Supported in part by a string quartet and throughout by the elegant piano stylings of Zoe Rahman – with whom he collaborated on 2015's similarly stripped back Song (The Ballad Book) – Pine's bass clarinet playing is a masterclass in control, nuance and authenticity.
Given the breadth of the album's remit – to create a work that both reflects our contemporary humanity and imparts hope for a unified future – this might have ended up feeling too ambitious. But Pine isn't a national jazz treasure for nothing, and this keenly felt mix of new originals and left-field covers only underlines the fact.

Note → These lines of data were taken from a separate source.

(* ===== verification/ValueReflect.v ===== *)
(** * Package value: values backed by Go structs, maps and slices

    Models [value/valuereflect.go], [value/structreflect.go],
    [value/mapreflect.go], [value/listreflect.go] and the conversions of
    [value/reflectcache.go].  Encoding and decoding JSON text is the work of
    [encoding/json], a parameter here ([GoJson]), and so are the methods
    [MarshalJSON] and [ToUnstructured] of the program's types (in [GoProgram]).

    The entry of a type in the cache is the one a first lookup builds
    ([ReflectCacheSpec.v] shows that every lookup finds this one); a pointer to
    it is its type.  Allocators and the reuse of [valueReflect] objects are
    memory management.  Methods that recurse run on fuel: out of fuel is
    [Panic]. *)
From S2P Require Import Prelude GoLib GoFloat Value ValueOrder Schema TypedHelpers GoReflect JsonTag ReflectCache.
From Stdlib Require Import Ascii.

(** ** Conversion to unstructured *)

(** What [json.Decoder] decodes with [UseNumber]. *)
#[warnings="-register-all"]
Inductive jtree :=
  | JNull
  | JBool (b : bool)
  | JNumber (text : string)
  | JString (s : string)
  | JArray (l : list jtree)
  | JObject (m : list (string * jtree)).

Class GoJson := {
  JsonErr : Type;
  decodeString : string -> JsonErr + string;
  decodeObject : string -> JsonErr + list (string * jtree);
  decodeArray : string -> JsonErr + list jtree;
  decodeInt64 : string -> JsonErr + Z;
  decodeFloat64 : string -> JsonErr + spec_float;
  numberInt64 : string -> JsonErr + Z;
  numberFloat64 : string -> JsonErr + spec_float;
  encode : GoType -> GoVal -> JsonErr + string;
}.

(** Slices grow by Go's rule. *)
#[export] Existing Instance go_growth.

Section Convert.
Context {Pg : GoProgram} {J : GoJson}.

Inductive ConvError :=
  | ErrNotPointer
  | ErrMarshal (e : MarshalError)
  | ErrEmptyJson
  | ErrDecode (e : JsonErr)
  | ErrMaxDepth
  | ErrCannotConvert (t : GoType)
  | ErrEncode (e : JsonErr)
  | ErrCannotUnmarshal (from to : GoType).

Definition maxDepth : Z := 10000.

Definition convertNumber (n : string) : ConvError + value :=
  match numberInt64 n with
  | inr i => inr (VInt KInt64 i)
  | inl _ => match numberFloat64 n with inr f => inr (VFloat64 f) | inl e => inl (ErrDecode e) end
  end.

(** The value of an entry, [convertMapNumbers] and [convertSliceNumbers] being called
    with the given depth. *)
Fixpoint convertEntry (depth : Z) (v : jtree) : ConvError + value :=
  match v with
  | JNull => inr VNull
  | JBool b => inr (VBool b)
  | JString s => inr (VString s)
  | JNumber n => convertNumber n
  | JArray l =>
    if maxDepth <? depth then inl ErrMaxDepth
    else
      match (fix go (l : list jtree) : ConvError + list value :=
        match l with
        | [] => inr []
        | x :: l' =>
          match convertEntry (depth + 1) x with
          | inl e => inl e
          | inr y => match go l' with inl e => inl e | inr ys => inr (y :: ys) end
          end
        end) l with
      | inl e => inl e
      | inr ys => inr (VList ys)
      end
  | JObject m =>
    if maxDepth <? depth then inl ErrMaxDepth
    else
      match (fix go (m : list (string * jtree)) : ConvError + Map :=
        match m with
        | [] => inr []
        | (k, x) :: m' =>
          match convertEntry (depth + 1) x with
          | inl e => inl e
          | inr y => match go m' with inl e => inl e | inr ys => inr ((k, y) :: ys) end
          end
        end) m with
      | inl e => inl e
      | inr ys => inr (VMap ys)
      end
  end.

(** [unmarshal] into a map and into a slice. *)
Definition unmarshalObject (data : string) : ConvError + value :=
  match decodeObject data with inl e => inl (ErrDecode e) | inr m => convertEntry 0 (JObject m) end.
Definition unmarshalArray (data : string) : ConvError + value :=
  match decodeArray data with inl e => inl (ErrDecode e) | inr l => convertEntry 0 (JArray l) end.

(** The switch of [ToUnstructured] on the JSON form of a value. *)
Definition fromJson (data : string) : ConvError + value :=
  match data with
  | EmptyString => inl ErrEmptyJson
  | String c _ =>
    if string_eqb data "null" then inr VNull
    else if string_eqb data "true" then inr (VBool true)
    else if string_eqb data "false" then inr (VBool false)
    else if Ascii.eqb c (ascii_of_nat 34) then
      match decodeString data with inl e => inl (ErrDecode e) | inr s => inr (VString s) end
    else if Ascii.eqb c (ascii_of_nat 123) then unmarshalObject data
    else if Ascii.eqb c (ascii_of_nat 91) then unmarshalArray data
    else
      match decodeInt64 data with
      | inr i => inr (VInt KInt64 i)
      | inl _ => match decodeFloat64 data with inr f => inr (VFloat64 f) | inl e => inl (ErrDecode e) end
      end
  end.

Definition CanConvertToUnstructured (e : TypeReflectCacheEntry) : bool :=
  isJsonMarshaler e || ptrIsJsonMarshaler e || isStringConvertable e || ptrIsStringConvertable e.

(** The receiver of [ToUnstructured]: the value, or its address. *)
Definition getUnstructuredConverter (e : TypeReflectCacheEntry) (v : RValue) : option (GoType * GoVal) :=
  if isStringConvertable e then Some (rv_type v, rv_val v)
  else if ptrIsStringConvertable e then
    if rv_addr v then Some (TPtr (rv_type v), GPtr (rv_val v)) else None
  else None.

Definition getJsonMarshaler (e : TypeReflectCacheEntry) (v : RValue) : option (GoType * GoVal) :=
  if isJsonMarshaler e then Some (rv_type v, rv_val v)
  else if ptrIsJsonMarshaler e then
    if (match Kind v with KdPtr => false | _ => true end) && rv_addr v then Some (TPtr (rv_type v), GPtr (rv_val v)) else None
  else None.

Gospel-infused opener ‘Black Water’ positions Pine's clarinet as a strong – and elemental – lead voice, while ‘Charlie Chaplin's Smile’ glimmers, heartfelt and poignant, becoming increasingly animated with the short, sharp bowing of the strings. Legrand's ‘Windmills of My Mind’ is a tempo-varying, improv-flexing wonder; Welsh hymn ‘Ayr Hod Y Nos’ has a questing gravitas; closer ‘Your Majesty’, Pine's paean to the late bestower of his MBE, has cathedral-like flair, and Burleigh's ‘Motherless Child’, with its threaded electronic drone, is darkly portentous. An album that commands attention, invites reflection. Get the mood lighting going.